21:32 / 07.09.2009 link komentarz (7) | pobudka o 6 rano jest jak wyprawa na księżyc. dla ciebie to może żaden wyczyn,ale mnie kosztuje całe godziny treningu mentalnego,bo to wbrew naturze jak brak grawitacji.
o 6 rano nie dzieje się nic. w radio patrycja markowska wrzeszczy,że ma oczy gorące. w telewizji dość ładna blondynka błaga,żebyś do niej zadzwonił i podał hasło z koperty,bo ma 500 plnów do rozdania. rzucasz okiem na ekran i znasz to poszukiwane hasło - i tak nie zadzwonisz. jeden guzik na pilocie,opcja 'mute' i znów jest cicho. robisz kawę,którą popijesz garść tabletek - dwie fioletowe,dwie różowe,dwie białe,jedna w kolorze wymiocin. cholera wie,na co te tabletki - bierzesz,bo kazali,nie zapoznając się wcześniej z treścią ulotki dołączonej do opakowania.

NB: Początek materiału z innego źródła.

(** What one render does to the [filtered] memo, the effect and the page:
    the earlier memos only move the allocator forward. *)
Lemma render_spec p h :
  exists G R K I inc exc (d : RefId * RefId * option RefId * RefId) dI dInc dExc a,
    next_alloc h <= a
    /\ let deps : FilteredDeps := (d, typeOf p, dI, dInc, dExc, queryOf p) in
       let r := useMemo (memo_filtered h) deps
                  (applyFiltersObj (samples p) G R K (typeOf p) I inc exc (queryOf p))
                  a in
       memo_filtered (render p h) = Some (fst r)
       /\ next_alloc (render p h) = snd r
       /\ shuffleSeed (render p h) = shuffleSeed h
       /\ effect_deps (render p h)
          = Some (ref (snd (fst r)), sortByOf p, shuffleSeed h)
       /\ page (render p h)
          = if decide (effect_deps h
                       = Some (ref (snd (fst r)), sortByOf p, shuffleSeed h))
            then page h else 0.
Proof.
  unfold render.
  pose proof (useMemo_alloc_le (memo_selectedGenres h) (ref_of <$> genres (filters p))
                (newSet (genres (filters p))) (next_alloc h)
                (newSet_alloc_le _)) as H1.
  destruct (useMemo (memo_selectedGenres h) _ _ _) as [cG a1]; simpl in H1.
  pose proof (useMemo_alloc_le (memo_selectedInstruments h)
                (ref_of <$> instruments (filters p))
                (newSet (instruments (filters p))) a1 (newSet_alloc_le _)) as H2.
  destruct (useMemo (memo_selectedInstruments h) _ _ _) as [cI a2]; simpl in H2.
  pose proof (useMemo_alloc_le (memo_bpmRange h)
                (bpmMin (filters p), bpmMax (filters p))
                (newBpmRange (bpmMin (filters p)) (bpmMax (filters p))) a2
                (newBpmRange_alloc_le _ _)) as H3.
  destruct (useMemo (memo_bpmRange h) _ _ _) as [cB a3]; simpl in H3.
  pose proof (useMemo_alloc_le (memo_selectedKeys h) (ref_of <$> keys (filters p))
                (newSet (keys (filters p))) a3 (newSet_alloc_le _)) as H4.
  destruct (useMemo (memo_selectedKeys h) _ _ _) as [cK a4]; simpl in H4.
  pose proof (useMemo_alloc_le (memo_includeTags h) (ref_of <$> include (filters p))
                (newSet (include (filters p))) a4 (newSet_alloc_le _)) as H5.
  destruct (useMemo (memo_includeTags h) _ _ _) as [cInc a5]; simpl in H5.
  pose proof (useMemo_alloc_le (memo_excludeTags h) (ref_of <$> exclude (filters p))
                (newSet (exclude (filters p))) a5 (newSet_alloc_le _)) as H6.
  destruct (useMemo (memo_excludeTags h) _ _ _) as [cExc a6]; simpl in H6.
  exists (val (snd cG)), (val <$> snd cB), (val (snd cK)), (val (snd cI)),
    (val (snd cInc)), (val (snd cExc)),
    (ref_of (samples p), ref (snd cG), ref <$> snd cB, ref (snd cK)),
    (ref (snd cI)), (ref (snd cInc)), (ref (snd cExc)), a6.
  split; [lia|]. cbv zeta.
  destruct (useMemo (memo_filtered h) _ _ a6) as [cF a7] eqn:HF.
  unfold typeOf, queryOf, sortByOf. simpl. done.
Qed.

Lemma committed_alloc_ok p h : committed p h -> alloc_ok h.
Proof.
  intros (dF & oF & Hm & _ & _ & _ & Ha) dF' oF' n Hm' Hr.
  rewrite Hm in Hm'. injection Hm' as <- <-. by apply Ha.
Qed.

Lemma applyFiltersObj_ref samples G R K T I inc exc query a :
  let r := applyFiltersObj samples G R K T I inc exc query a in
  (anyStage G R K T I inc exc query = true
   /\ ref r.1 = Allocated a /\ r.2 = S a)
  \/ (anyStage G R K T I inc exc query = false
      /\ ref r.1 = ref_of samples /\ r.2 = a).
Proof.
  unfold applyFiltersObj. destruct (anyStage _ _ _ _ _ _ _ _); simpl; tauto.
Qed.

Lemma render_committed p h : alloc_ok h -> committed p (render p h).
Proof.
  intros Hok.
  destruct (render_spec p h)
    as (G & R & K & I & inc & exc & d & dI & dInc & dExc & a & Ha & Hr).
  cbv zeta in Hr. destruct Hr as (Hm & Hn & Hs & He & _).
  unfold committed. rewrite Hm, Hn, Hs, He. clear Hm Hn Hs He.
  unfold useMemo.
  destruct (memo_filtered h) as [[d0 v0]|] eqn:Hcell;
    [destruct (decide (d0 = _)) as [->|Hne]|].
  - eexists _, _. simpl. repeat split; try done.
    intros n Hr. specialize (Hok _ _ _ Hcell Hr). lia.
  - pose proof (applyFiltersObj_ref (samples p) G R K (typeOf p) I inc exc
                  (queryOf p) a) as Hf.
    destruct (applyFiltersObj _ _ _ _ _ _ _ _ _ a) as [v' a'].
    eexists _, _. simpl in *. repeat split; try done.
    intros n Hr. destruct Hf as [(_ & Hf & ->)|(_ & Hf & ->)];
      rewrite Hf in Hr; [injection Hr as <-; lia | done].
  - pose proof (applyFiltersObj_ref (samples p) G R K (typeOf p) I inc exc
                  (queryOf p) a) as Hf.
    destruct (applyFiltersObj _ _ _ _ _ _ _ _ _ a) as [v' a'].
    eexists _, _. simpl in *. repeat split; try done.
    intros n Hr. destruct Hf as [(_ & Hf & ->)|(_ & Hf & ->)];
      rewrite Hf in Hr; [injection Hr as <-; lia | done].
Qed.

Lemma handle_committed e st :
  committed st.1 st.2 -> committed (handle e st).1 (handle e st).2.
Proof.
  destruct st as [p h]. intros Hc. apply committed_alloc_ok in Hc.
  destruct e; simpl; by apply render_committed.
Qed.

Lemma run_committed p0 es : committed (run p0 es).1 (run p0 es).2.
Proof.
  unfold run.
  assert (H0 : committed (p0, render p0 mount).1 (p0, render p0 mount).2).
  { apply render_committed. by intros dF oF n H. }
  revert H0. generalize (p0, render p0 mount).
  induction es as [|e es IH]; intros st Hst; simpl; [done|].
  apply IH. by apply handle_committed.
Qed.

Lemma displayed_lookup (sorted : list Sample) (pg i : nat) :
  displayed sorted pg !! i
  = if i <? PAGE_SIZE then sorted !! (PAGE_SIZE * pg + i) else None.
Proof.
  unfold displayed, slice.
  replace ((pg + 1) * PAGE_SIZE - pg * PAGE_SIZE) with PAGE_SIZE by lia.
  destruct (Nat.ltb_spec i PAGE_SIZE).
  - rewrite lookup_take_lt, lookup_drop by done. f_equal. lia.
  - by rewrite lookup_take_ge.
Qed.

Lemma reshuffle_resets p h : committed p h -> page (render p (bumpShuffleSeed h)) = 0.
Proof.
  intros (dF & oF & _ & _ & _ & He & _).
  destruct (render_spec p (bumpShuffleSeed h))
    as (G & R & K & I & inc & exc & d & dI & dInc & dExc & a & _ & Hr).
  cbv zeta in Hr. destruct Hr as (_ & _ & _ & _ & ->).
  simpl. rewrite He. case_decide as Heq; [|done].
  inversion Heq. lia.
Qed.

Lemma new_props_reset p h p' :
  committed p h -> resetsPage p' (p, h) -> page (render p' h) = 0.
Proof.
  intros (dF & oF & Hm & Hq & Ht & He & Hfresh) Hchange.
  unfold resetsPage, filteredRef, filteredOf in Hchange. simpl in Hchange.
  destruct (render_spec p' h)
    as (G & R & K & I & inc & exc & d & dI & dInc & dExc & a & Ha & Hr).
  cbv zeta in Hr. destruct Hr as (Hm' & _ & _ & _ & ->).
  rewrite He. case_decide as Heq; [exfalso|done].
  injection Heq as Href Hsort.
  rewrite Hm', Hm in Hchange. simpl in Hchange.
  assert (Hrecomputed :
            dF <> (d, typeOf p', dI, dInc, dExc, queryOf p') ->
            anyStage G R K (typeOf p') I inc exc (queryOf p') = true ->
            False).
  { intros Hne Hany. rewrite Hm in Href. unfold useMemo in Href.
    destruct (decide (dF = _)) as [|_]; [done|].
    pose proof (applyFiltersObj_ref (samples p') G R K (typeOf p') I inc exc
                  (queryOf p') a) as Hf.
    destruct (applyFiltersObj _ _ _ _ _ _ _ _ _ a) as [v' a'].
    simpl in *. destruct Hf as [(_ & Hf & _)|(Hf & _)]; [|congruence].
    rewrite Hf in Href. apply Hfresh in Href. lia. }
  destruct Hchange as [Hs|[[Hq' Hlen]|[[Ht' Hall]|Hr]]].
  - done.
  - apply Hrecomputed.
    + intros ->. simpl in Hq. congruence.
    + unfold anyStage. apply Nat.leb_le in Hlen. by rewrite Hlen.
  - apply Hrecomputed.
    + intros ->. simpl in Ht. congruence.
    + unfold anyStage. rewrite (bool_decide_eq_false_2 _ Hall). simpl.
      by rewrite !orb_true_r.
  - apply Hr. rewrite Hm in Href. by rewrite Href.
Qed.

(** X24. A page holds 50 entries: entry [i] of page [p]
    is entry [50 * p + i] of the sorted list for [i < 50], and there is no
    further entry. After any history of the browser, a reshuffle request
    resets the page index to 0, and so do new props that change the sort
    key, or the query to one of at least two characters, or the sample type
    to oneshot or loop, or that in any other way make the render yield a
    new [filtered] array. *)
Theorem page_size_and_reset :
  (forall (sorted : list Sample) pg i,
     displayed sorted pg !! i
     = if i <? 50 then sorted !! (50 * pg + i) else None)
  /\ (forall p0 es, page (handle Reshuffle (run p0 es)).2 = 0)
  /\ (forall p0 es p',
        resetsPage p' (run p0 es) ->
        page (handle (NewProps p') (run p0 es)).2 = 0).
Proof.
  split; [exact displayed_lookup|]. split.
  - intros p0 es. pose proof (run_committed p0 es) as Hc.
    destruct (run p0 es) as [p h]. simpl. by apply reshuffle_resets.
  - intros p0 es p' Hchange. pose proof (run_committed p0 es) as Hc.
    destruct (run p0 es) as [p h]. simpl. by apply (new_props_reset p).
Qed.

siadasz na balkonie z kawą w jednej ręce i papierosem w drugiej. w makroświecie być może wybuchły kolejne zamieszki na tle etnicznym,doszło do kolejnego karambolu,zabili kolejnego bezdomnego. jeszcze tego nie wiesz,w mikroświecie jeszcze się to wszystko nie zdarzyło,w mikroświecie jeszcze nie dzieje się nic. o 6 rano emerytowani wojskowi z bloku naprzeciwko jeszcze śpią. śpią ich emerytowane żony,telewizory i radia,ich emerytowane psy,czajniki i poranna prasa,śpią ich emerytowane okna,przez które hobbystycznie podglądają przebieg twojego życia.
o 6 rano jest słonecznie i cicho. sąsiedzi jeszcze nie tupią nad głową,ich dzieci jeszcze nie płaczą,bo znów zasikały pieluchę,a drzwi nie trzaskają od przeciągów. nawet ohydna,wielka,szara ćma,która przycupnęła sobie na balkonie jeszcze śpi. mógłbyś teraz ją rozdeptać i byłoby o jedną mniej,ale nie robisz tego - niech śpi spokojnie.
o 6 rano jest cicho i bezpiecznie. wiesz,że za chwilę na twoją ulicę nie spadnie odrzutowiec. wiesz,że dzisiaj nie będziesz musiał ratować dwójki dzieci z płonącego mieszkania na 10 piętrze. wiesz,że nie wymyślisz leku na jakąś śmiertelną chorobę. tym bardziej sposobu na poranne korki. może ewentualnie zawalczysz z kablem,na którym robi się zwarcie i przez który wywala ci co chwilę korki. może wytoczysz wojnę klejowi,który jest wszędzie po ostatnim malowaniu mieszkania. może zapłacisz zaległy mandat,żeby zostać praworządnym obywatelem. może podejmiesz heroiczną próbę przedarcia się na drugą stronę miasta w godzinach szczytu i zamówienia w końcu tapet,nie włączając przy tym klimatyzacji w aucie,żeby dodać sobie jeszcze trochę heroizmu i mieć na co narzekać tak przy okazji. może kupisz kilka płyt,których pewnie i tak nie przesłuchasz,bo masz je wszystkie w empeczy,ale będziesz je mieć również w postaci bardziej tradycyjnej tak dla zasady. może zrobisz coś dla siebie i wypijesz 3 litry wody mineralnej niegazowanej,jak Bóg,producent i dietetyk przykazał. może,siedząc na ławce,nie przestraszysz gołębia,pozwalając mu najeść się resztkami kapusty,która komuś wypadła z kebaba,żeby kiedyś mógł znieść jajo,z którego urodzi się kolejny śmierdziel srający ludziom na samochody. może,siedząc na tej ławce,nie odpalisz kolejnego papierosa,oszczędzając tym samym otoczeniu biernego palenia i skutków ubocznych z nim związanych. może uśmiechniesz się do wiecznie niezadowolonej ekspedientki w sklepie,poprawiając jej tym nieustannie zły humor. a może pobudka o 6 rano będzie jedynym heroizmem,którego dziś dokonasz. pierdolony bohater dnia codziennego.
o 6 rano jeszcze nic się nie dzieje. jeszcze masz czas,żeby zdecydować,co stanie się później. póki co palisz papierosa i dopijasz kawę. nic więcej się nie dzieje. dzieje się więcej niczego.
bardzo potrzebuję planu. dłuższego niż na najbliższy tydzień.